Lemma shift_spec pre q r g n :
  (length pre + length q + g + length r = 16)%nat -> (0 < g)%nat -> n = (length q + length r)%nat ->
  shift_loop (length q) (S (length r)) (pre ++ q ++ replicate g 0 ++ r) (length pre) n = Some (pre ++ replicate g 0 ++ q ++ r).
Proof.
  revert r. induction q as [|x q IH] using rev_ind; intros r Hl Hg ->; [done|]. rewrite length_app in *. cbn [length] in *. rewrite Nat.add_1_r in *.
  cbn [shift_loop]. replace (length pre + (S (length q) + length r) - S (length r))%nat with (length pre + length q)%nat by lia.
  replace (16 - S (length r))%nat with (length pre + (length q + (1 + (g - 1))))%nat by lia.
  destruct g as [|g]; [lia|]. replace (S g - 1)%nat with g by lia.
  assert (pre ++ (q ++ [x]) ++ replicate (S g) 0 ++ r = pre ++ q ++ [x] ++ replicate g 0 ++ [0] ++ r) as ->.
  { rewrite <- app_assoc. do 3 f_equal. rewrite replicate_S_end, <- app_assoc. done. }
  rewrite lookup_app_r by lia. rewrite lookup_app_r by lia.
  replace (length pre + length q - length pre - length q)%nat with 0%nat by lia. cbn [app lookup list_lookup mbind option_bind].
  assert (<[(length pre + length q)%nat := 0]> (<[(length pre + (length q + (1 + g)))%nat := x]> (pre ++ q ++ x :: replicate g 0 ++ 0 :: r))
    = pre ++ q ++ replicate (S g) 0 ++ (x :: r)) as ->.
  { replace (pre ++ q ++ x :: replicate g 0 ++ 0 :: r) with ((pre ++ q ++ x :: replicate g 0) ++ 0 :: r) by (by rewrite <- !app_assoc).
    rewrite insert_middle by (rewrite !length_app; cbn; rewrite length_replicate; lia).
    replace ((pre ++ q ++ x :: replicate g 0) ++ x :: r) with ((pre ++ q) ++ x :: replicate g 0 ++ x :: r) by (by rewrite <- !app_assoc).
    rewrite insert_middle by (rewrite length_app; lia). by rewrite <- app_assoc. }
  replace (S (length r)) with (length (x :: r)) by done. rewrite IH; [by rewrite <- app_assoc|cbn; lia|lia|cbn; lia].
Qed.

(** ** The words and their longest run of zeros *)
Definition is_word (w : Z) : Prop := 0 <= w < 65536.

Lemma words_of_spec src :
  length src = 16%nat -> Forall is_u8 src -> length (words_of src) = 8%nat /\ Forall is_word (words_of src) /\ bytes_of (words_of src) = src.
Proof.
  intros Hl Hb. do 16 (destruct src as [|? src]; [done|]). destruct src; [|done]. clear Hl.
  assert (forall h l, is_u8 h -> is_u8 l -> Z.lor (Z.lor 0 (Z.shiftl h 8)) (Z.shiftl l 0) = h * 256 + l) as Hw.
  { intros h l Hh Hl. rewrite Z.lor_0_l, Z.shiftl_0_r. rewrite (lor_shiftl_low 8) by (unfold is_u8 in *; lia). done. }
  rewrite !Forall_cons in Hb. destruct_and!. unfold words_of. cbn -[Z.lor Z.shiftl Z.mul Z.add w2]. rewrite !Hw by done.
  assert (forall h l, is_u8 h -> is_u8 l -> is_word (h * 256 + l)) as Hi by (unfold is_u8, is_word; lia).
  assert (forall h l, is_u8 h -> is_u8 l -> w2 (h * 256 + l) = [h; l]) as Hw2.
  { intros h l Hh Hl'. unfold w2, is_u8 in *. f_equal; [|f_equal]; Z.to_euclidean_division_equations; lia. }
  split_and!; [done|by repeat (apply Forall_cons; split; [by apply Hi|])|]. unfold bytes_of. cbn -[w2 Z.mul Z.add]. by rewrite !Hw2.
Qed.

(** A run of zeros of [ws]. *)
Definition run_at (ws : list Z) (r : run) : Prop :=
  0 <= r_base r /\ 0 <= r_len r /\ r_base r + r_len r <= Z.of_nat (length ws) /\
  forall j, (Z.to_nat (r_base r) <= j < Z.to_nat (r_base r + r_len r))%nat -> ws !! j = Some 0.
Definition run_ok (ws : list Z) (r : run) : Prop := r_base r = -1 \/ run_at ws r.

Lemma run_ok_app ws w r : run_ok ws r -> run_ok (ws ++ [w]) r.
Proof.
  intros [?|(? & ? & ? & Hz)]; [by left|right]. unfold run_at. rewrite length_app. cbn. split_and!; [lia..|].
  intros j Hj. apply lookup_app_l_Some. by apply Hz.
Qed.

Lemma better_ok ws best cur : run_ok ws best -> run_ok ws cur -> run_ok ws (better best cur).
Proof. intros. unfold better. by case_test. Qed.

Work to be completed: Taking the listing above as the source, transcribe only the lines starting at the line with "rewrite insert_middle by (rewrite !length_app;" and going through the line with "intros Hl Hb.", unaltered and with both ends included.

Solution for this task:
    rewrite insert_middle by (rewrite !length_app; cbn; rewrite length_replicate; lia).
    replace ((pre ++ q ++ x :: replicate g 0) ++ x :: r) with ((pre ++ q) ++ x :: replicate g 0 ++ x :: r) by (by rewrite <- !app_assoc).
    rewrite insert_middle by (rewrite length_app; lia). by rewrite <- app_assoc. }
  replace (S (length r)) with (length (x :: r)) by done. rewrite IH; [by rewrite <- app_assoc|cbn; lia|lia|cbn; lia].
Qed.

(** ** The words and their longest run of zeros *)
Definition is_word (w : Z) : Prop := 0 <= w < 65536.

Lemma words_of_spec src :
  length src = 16%nat -> Forall is_u8 src -> length (words_of src) = 8%nat /\ Forall is_word (words_of src) /\ bytes_of (words_of src) = src.
Proof.
  intros Hl Hb. do 16 (destruct src as [|? src]; [done|]). destruct src; [|done]. clear Hl.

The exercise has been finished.